***** Recorded data
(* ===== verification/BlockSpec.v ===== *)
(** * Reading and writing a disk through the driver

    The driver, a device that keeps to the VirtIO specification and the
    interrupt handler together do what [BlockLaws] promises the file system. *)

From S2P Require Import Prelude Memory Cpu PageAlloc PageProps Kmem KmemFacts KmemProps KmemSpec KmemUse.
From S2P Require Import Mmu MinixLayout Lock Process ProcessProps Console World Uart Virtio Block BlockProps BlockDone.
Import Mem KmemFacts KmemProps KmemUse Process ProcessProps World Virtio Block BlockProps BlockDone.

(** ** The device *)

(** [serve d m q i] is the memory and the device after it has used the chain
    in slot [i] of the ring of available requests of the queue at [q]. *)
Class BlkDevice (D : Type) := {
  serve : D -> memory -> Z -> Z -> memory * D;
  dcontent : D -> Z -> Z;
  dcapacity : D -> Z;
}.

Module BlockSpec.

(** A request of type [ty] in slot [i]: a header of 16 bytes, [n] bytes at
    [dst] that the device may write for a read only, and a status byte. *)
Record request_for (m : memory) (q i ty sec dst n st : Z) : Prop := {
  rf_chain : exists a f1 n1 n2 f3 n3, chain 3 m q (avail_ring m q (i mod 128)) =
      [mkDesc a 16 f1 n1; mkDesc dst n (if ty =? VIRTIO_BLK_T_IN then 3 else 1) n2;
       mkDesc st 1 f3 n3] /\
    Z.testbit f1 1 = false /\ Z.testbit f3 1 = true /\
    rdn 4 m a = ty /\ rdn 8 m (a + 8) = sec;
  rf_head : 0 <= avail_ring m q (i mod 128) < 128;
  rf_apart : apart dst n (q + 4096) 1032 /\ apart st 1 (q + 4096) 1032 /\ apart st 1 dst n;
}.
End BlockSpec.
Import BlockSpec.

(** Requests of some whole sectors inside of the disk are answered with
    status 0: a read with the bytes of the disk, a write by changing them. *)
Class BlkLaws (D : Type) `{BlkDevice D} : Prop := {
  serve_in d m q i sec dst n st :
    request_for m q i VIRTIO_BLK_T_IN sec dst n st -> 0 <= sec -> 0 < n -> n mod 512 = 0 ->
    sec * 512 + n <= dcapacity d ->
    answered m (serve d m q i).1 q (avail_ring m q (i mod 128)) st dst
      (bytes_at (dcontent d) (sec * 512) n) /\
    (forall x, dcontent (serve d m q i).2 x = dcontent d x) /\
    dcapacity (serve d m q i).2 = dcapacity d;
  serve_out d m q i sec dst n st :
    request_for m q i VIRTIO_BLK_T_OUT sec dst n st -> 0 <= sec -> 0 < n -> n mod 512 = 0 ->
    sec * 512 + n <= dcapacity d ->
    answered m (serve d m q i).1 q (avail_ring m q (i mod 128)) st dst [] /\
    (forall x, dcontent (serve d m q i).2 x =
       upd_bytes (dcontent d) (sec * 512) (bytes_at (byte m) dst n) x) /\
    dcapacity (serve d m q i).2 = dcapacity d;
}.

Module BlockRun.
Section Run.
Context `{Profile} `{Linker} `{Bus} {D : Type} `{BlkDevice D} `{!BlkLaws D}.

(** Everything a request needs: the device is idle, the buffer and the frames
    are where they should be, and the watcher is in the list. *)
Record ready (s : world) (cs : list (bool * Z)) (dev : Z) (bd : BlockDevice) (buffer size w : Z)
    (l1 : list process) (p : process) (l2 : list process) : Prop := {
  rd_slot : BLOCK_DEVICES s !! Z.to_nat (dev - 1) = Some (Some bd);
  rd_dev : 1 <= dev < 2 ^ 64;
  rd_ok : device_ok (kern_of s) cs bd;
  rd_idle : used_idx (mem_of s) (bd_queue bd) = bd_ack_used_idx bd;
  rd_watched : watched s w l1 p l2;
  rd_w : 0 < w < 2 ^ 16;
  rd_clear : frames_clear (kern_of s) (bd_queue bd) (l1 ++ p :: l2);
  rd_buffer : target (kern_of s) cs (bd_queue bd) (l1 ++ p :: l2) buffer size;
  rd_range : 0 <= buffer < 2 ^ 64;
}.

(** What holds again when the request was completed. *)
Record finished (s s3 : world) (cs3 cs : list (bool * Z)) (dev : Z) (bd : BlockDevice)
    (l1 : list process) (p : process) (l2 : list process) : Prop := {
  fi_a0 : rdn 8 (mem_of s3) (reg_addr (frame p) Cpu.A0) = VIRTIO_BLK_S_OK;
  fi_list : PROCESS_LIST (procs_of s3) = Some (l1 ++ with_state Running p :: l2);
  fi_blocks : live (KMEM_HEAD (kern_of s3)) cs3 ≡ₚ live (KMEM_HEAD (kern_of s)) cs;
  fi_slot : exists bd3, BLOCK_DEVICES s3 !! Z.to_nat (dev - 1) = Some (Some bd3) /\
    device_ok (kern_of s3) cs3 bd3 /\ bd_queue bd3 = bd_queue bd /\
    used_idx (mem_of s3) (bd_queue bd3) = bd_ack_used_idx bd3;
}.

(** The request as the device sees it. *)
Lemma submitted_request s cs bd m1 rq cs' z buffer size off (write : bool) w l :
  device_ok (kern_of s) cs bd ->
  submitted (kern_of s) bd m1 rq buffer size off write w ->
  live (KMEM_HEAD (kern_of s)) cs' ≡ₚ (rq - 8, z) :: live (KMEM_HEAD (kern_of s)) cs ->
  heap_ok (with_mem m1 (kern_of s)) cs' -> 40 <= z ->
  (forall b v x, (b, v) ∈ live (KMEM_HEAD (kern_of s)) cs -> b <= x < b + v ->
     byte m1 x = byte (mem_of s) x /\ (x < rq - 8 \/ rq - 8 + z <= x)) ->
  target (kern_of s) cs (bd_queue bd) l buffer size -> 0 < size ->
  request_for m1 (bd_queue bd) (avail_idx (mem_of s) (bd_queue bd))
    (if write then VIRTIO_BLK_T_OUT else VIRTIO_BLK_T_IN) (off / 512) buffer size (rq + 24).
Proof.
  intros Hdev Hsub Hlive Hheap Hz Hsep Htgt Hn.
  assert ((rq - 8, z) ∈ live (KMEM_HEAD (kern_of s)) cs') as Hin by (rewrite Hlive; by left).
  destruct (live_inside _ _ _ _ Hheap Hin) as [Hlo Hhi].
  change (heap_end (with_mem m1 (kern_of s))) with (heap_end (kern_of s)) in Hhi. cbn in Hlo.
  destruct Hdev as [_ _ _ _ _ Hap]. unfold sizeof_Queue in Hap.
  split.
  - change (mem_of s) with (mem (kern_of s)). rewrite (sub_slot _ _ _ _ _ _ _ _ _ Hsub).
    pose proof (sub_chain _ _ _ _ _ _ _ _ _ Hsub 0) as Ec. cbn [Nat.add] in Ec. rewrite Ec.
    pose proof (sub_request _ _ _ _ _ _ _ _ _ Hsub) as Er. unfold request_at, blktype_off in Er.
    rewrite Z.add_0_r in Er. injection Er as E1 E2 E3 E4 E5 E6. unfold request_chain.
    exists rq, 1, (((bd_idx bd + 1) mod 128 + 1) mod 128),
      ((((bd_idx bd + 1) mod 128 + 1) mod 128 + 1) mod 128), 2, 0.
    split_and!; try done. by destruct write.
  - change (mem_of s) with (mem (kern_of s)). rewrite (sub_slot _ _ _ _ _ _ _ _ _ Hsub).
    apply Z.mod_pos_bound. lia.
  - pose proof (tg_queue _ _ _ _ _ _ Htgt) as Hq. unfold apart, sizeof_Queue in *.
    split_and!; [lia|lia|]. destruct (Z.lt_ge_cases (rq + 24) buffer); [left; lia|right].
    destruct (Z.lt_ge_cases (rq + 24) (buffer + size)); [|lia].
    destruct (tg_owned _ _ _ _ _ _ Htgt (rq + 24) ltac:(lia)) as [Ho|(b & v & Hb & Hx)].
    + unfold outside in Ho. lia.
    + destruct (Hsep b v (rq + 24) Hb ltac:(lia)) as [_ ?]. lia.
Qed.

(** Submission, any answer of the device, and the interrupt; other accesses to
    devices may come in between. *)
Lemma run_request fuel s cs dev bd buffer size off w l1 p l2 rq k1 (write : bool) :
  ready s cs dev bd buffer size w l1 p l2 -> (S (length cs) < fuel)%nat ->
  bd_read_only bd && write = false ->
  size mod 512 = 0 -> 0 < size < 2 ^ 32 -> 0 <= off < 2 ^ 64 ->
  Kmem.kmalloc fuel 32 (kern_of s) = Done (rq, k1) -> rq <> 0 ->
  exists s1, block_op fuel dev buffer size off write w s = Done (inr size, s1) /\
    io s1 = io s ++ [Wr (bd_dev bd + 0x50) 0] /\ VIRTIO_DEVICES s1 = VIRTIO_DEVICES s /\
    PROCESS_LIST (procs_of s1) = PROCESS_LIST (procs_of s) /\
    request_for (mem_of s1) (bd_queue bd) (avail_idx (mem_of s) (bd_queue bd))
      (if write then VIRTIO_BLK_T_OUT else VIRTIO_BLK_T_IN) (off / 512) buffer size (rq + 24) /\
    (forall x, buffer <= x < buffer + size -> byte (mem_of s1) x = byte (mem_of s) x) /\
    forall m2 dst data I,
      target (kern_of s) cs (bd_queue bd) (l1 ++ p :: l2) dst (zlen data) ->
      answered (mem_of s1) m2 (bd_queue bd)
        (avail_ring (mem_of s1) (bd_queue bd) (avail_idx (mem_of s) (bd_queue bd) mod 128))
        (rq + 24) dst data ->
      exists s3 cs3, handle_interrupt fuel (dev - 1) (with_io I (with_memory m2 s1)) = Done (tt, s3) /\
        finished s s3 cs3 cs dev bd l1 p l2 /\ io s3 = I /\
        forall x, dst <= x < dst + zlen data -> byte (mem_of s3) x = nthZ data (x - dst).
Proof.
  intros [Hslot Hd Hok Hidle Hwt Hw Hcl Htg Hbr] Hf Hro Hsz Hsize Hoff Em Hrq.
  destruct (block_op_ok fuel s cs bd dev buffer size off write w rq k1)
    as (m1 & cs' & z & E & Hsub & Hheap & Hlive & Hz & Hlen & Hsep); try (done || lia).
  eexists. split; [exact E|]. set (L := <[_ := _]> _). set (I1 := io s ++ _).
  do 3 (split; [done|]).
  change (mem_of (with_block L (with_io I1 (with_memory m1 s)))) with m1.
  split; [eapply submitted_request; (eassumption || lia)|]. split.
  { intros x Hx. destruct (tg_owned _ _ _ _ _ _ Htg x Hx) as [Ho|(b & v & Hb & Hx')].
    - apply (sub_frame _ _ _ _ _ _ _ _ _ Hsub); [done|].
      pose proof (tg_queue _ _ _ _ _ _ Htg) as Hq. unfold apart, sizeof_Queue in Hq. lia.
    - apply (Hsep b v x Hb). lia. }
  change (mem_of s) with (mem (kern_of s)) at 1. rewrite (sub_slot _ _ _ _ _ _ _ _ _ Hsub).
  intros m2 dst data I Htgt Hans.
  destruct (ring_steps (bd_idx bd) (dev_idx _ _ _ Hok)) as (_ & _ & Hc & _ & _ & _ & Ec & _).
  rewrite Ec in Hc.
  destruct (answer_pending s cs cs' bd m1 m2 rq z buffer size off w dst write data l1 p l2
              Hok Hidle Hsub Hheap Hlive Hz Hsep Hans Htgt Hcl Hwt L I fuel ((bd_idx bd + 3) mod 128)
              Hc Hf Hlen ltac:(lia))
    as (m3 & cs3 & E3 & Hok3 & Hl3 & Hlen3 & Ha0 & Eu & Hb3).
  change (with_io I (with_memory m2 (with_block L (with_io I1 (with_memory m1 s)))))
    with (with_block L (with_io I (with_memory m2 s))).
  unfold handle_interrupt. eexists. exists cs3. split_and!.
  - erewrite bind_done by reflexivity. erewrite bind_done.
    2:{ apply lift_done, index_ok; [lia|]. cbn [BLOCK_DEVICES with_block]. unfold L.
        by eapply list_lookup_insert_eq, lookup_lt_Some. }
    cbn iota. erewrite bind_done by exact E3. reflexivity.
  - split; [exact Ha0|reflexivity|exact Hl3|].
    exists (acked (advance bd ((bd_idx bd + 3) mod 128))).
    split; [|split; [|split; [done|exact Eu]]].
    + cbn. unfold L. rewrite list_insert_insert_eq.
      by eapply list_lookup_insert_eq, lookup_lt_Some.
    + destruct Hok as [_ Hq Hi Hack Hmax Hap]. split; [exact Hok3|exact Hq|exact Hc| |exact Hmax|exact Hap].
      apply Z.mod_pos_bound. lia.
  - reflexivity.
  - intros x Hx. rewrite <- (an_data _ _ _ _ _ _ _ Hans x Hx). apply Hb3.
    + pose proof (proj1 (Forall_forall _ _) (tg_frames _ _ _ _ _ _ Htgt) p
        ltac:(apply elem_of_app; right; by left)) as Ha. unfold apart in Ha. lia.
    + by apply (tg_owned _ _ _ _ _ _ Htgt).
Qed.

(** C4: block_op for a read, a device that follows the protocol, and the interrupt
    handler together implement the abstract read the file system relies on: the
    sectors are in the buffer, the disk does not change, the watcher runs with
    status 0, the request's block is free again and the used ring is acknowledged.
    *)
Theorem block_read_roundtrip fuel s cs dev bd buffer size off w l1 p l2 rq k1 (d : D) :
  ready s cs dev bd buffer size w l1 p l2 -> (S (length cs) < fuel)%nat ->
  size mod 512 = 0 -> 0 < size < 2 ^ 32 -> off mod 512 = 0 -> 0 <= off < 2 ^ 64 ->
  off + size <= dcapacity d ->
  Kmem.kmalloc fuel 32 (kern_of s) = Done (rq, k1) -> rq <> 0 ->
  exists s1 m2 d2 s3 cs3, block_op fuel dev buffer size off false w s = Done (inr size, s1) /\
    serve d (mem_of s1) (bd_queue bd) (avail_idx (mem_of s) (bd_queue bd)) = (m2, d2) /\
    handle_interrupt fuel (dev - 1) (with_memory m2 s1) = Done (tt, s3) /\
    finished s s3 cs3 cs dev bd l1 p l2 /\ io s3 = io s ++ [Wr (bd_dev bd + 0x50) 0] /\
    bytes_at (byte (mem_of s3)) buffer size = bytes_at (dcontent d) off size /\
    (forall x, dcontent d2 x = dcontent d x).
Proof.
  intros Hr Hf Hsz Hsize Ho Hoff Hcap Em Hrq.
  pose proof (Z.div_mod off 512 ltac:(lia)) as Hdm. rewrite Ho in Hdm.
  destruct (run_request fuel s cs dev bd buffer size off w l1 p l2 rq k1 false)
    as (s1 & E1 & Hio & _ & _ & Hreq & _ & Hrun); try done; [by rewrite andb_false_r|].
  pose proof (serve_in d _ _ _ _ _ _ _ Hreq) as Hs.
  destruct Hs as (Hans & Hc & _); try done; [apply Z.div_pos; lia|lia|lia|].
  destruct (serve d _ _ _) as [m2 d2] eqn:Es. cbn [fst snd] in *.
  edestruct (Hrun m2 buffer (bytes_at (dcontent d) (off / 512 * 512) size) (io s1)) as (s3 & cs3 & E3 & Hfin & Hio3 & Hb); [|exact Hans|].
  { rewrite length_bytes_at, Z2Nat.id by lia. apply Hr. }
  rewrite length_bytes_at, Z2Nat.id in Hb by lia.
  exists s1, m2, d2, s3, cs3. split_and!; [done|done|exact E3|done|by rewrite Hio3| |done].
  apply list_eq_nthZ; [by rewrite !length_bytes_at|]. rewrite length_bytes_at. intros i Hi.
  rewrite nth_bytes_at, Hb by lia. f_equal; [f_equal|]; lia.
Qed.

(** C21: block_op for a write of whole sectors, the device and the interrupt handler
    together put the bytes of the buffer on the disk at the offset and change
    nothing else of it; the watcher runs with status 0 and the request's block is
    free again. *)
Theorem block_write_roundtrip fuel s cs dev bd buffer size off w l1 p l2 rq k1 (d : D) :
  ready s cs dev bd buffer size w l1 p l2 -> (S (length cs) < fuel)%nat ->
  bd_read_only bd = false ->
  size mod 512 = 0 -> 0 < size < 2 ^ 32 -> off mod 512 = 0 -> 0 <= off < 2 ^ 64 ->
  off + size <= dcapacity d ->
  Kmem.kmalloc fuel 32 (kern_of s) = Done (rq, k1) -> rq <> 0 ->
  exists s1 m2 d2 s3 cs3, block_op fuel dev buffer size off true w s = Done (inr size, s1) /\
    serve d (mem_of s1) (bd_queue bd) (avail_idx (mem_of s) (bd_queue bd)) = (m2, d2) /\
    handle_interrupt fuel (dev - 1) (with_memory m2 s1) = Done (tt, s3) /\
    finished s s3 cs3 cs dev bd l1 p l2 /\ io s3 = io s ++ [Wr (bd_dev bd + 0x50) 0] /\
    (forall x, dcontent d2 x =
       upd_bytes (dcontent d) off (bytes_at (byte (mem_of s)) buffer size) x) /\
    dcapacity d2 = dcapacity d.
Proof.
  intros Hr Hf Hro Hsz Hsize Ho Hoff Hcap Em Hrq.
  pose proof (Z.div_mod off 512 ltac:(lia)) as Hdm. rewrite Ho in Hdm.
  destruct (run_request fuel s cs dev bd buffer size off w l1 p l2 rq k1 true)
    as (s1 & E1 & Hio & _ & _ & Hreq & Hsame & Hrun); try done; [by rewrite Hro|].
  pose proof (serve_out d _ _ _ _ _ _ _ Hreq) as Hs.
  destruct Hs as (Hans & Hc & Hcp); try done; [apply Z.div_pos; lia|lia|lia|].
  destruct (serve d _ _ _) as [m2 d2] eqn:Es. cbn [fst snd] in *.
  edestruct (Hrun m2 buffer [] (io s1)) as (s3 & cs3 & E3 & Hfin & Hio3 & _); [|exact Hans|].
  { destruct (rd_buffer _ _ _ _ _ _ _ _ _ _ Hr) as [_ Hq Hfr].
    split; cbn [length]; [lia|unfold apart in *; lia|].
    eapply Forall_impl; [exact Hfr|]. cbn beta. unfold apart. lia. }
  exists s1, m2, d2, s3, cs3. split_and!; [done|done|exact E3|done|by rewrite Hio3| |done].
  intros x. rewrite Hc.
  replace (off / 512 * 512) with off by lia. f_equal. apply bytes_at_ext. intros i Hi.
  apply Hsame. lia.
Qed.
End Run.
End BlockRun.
**********
***** Recorded data
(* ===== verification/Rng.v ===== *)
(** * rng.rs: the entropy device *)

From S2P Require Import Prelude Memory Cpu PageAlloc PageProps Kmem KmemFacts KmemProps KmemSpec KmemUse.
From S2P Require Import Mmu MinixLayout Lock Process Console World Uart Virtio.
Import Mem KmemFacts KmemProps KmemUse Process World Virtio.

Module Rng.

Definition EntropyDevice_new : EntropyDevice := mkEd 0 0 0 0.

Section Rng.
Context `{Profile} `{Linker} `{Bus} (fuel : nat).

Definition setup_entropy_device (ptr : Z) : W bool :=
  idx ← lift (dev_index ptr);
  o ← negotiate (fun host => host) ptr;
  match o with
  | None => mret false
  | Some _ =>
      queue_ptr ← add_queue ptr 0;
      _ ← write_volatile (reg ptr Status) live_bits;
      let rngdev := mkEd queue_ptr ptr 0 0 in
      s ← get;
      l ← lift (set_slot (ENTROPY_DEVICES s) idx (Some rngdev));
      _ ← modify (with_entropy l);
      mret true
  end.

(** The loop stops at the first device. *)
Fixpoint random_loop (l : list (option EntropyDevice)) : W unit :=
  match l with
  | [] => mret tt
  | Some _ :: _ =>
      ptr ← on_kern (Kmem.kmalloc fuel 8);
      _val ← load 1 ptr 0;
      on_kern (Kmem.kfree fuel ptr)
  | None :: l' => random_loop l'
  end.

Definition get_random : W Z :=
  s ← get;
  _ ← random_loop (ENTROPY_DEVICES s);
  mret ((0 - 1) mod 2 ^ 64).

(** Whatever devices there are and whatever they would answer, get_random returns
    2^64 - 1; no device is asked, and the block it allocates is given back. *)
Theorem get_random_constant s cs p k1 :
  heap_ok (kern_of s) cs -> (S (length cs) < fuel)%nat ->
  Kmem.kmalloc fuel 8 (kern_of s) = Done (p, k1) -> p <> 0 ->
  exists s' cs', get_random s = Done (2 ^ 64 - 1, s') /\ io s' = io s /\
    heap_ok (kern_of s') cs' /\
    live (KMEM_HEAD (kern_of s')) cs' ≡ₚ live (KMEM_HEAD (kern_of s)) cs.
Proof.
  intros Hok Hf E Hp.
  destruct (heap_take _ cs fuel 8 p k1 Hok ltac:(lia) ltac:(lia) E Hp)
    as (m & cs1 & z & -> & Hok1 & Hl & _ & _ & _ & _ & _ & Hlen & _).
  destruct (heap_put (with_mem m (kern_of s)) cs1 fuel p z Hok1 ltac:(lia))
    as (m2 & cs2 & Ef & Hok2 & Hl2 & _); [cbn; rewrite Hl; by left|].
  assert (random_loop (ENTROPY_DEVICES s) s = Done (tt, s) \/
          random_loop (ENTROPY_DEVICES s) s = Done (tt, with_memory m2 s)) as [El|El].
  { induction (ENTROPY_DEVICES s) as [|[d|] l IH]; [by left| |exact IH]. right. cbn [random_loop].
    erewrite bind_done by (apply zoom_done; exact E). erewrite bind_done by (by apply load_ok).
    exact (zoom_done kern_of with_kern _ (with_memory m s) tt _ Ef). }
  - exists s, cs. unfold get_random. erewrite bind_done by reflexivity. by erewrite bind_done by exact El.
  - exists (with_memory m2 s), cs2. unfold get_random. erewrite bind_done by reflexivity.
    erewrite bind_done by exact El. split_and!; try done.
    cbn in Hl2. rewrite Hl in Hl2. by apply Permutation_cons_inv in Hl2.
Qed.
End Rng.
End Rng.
**********
● Task description: Copy out the range of lines above starting at the line with "split_and!; try done. by destruct write." and ending at the line with "destruct (Z.lt_ge_cases (rq + 24) (buffer", exactly and including both.

● Result below:
    split_and!; try done. by destruct write.
  - change (mem_of s) with (mem (kern_of s)). rewrite (sub_slot _ _ _ _ _ _ _ _ _ Hsub).
    apply Z.mod_pos_bound. lia.
  - pose proof (tg_queue _ _ _ _ _ _ Htgt) as Hq. unfold apart, sizeof_Queue in *.
    split_and!; [lia|lia|]. destruct (Z.lt_ge_cases (rq + 24) buffer); [left; lia|right].
    destruct (Z.lt_ge_cases (rq + 24) (buffer + size)); [|lia].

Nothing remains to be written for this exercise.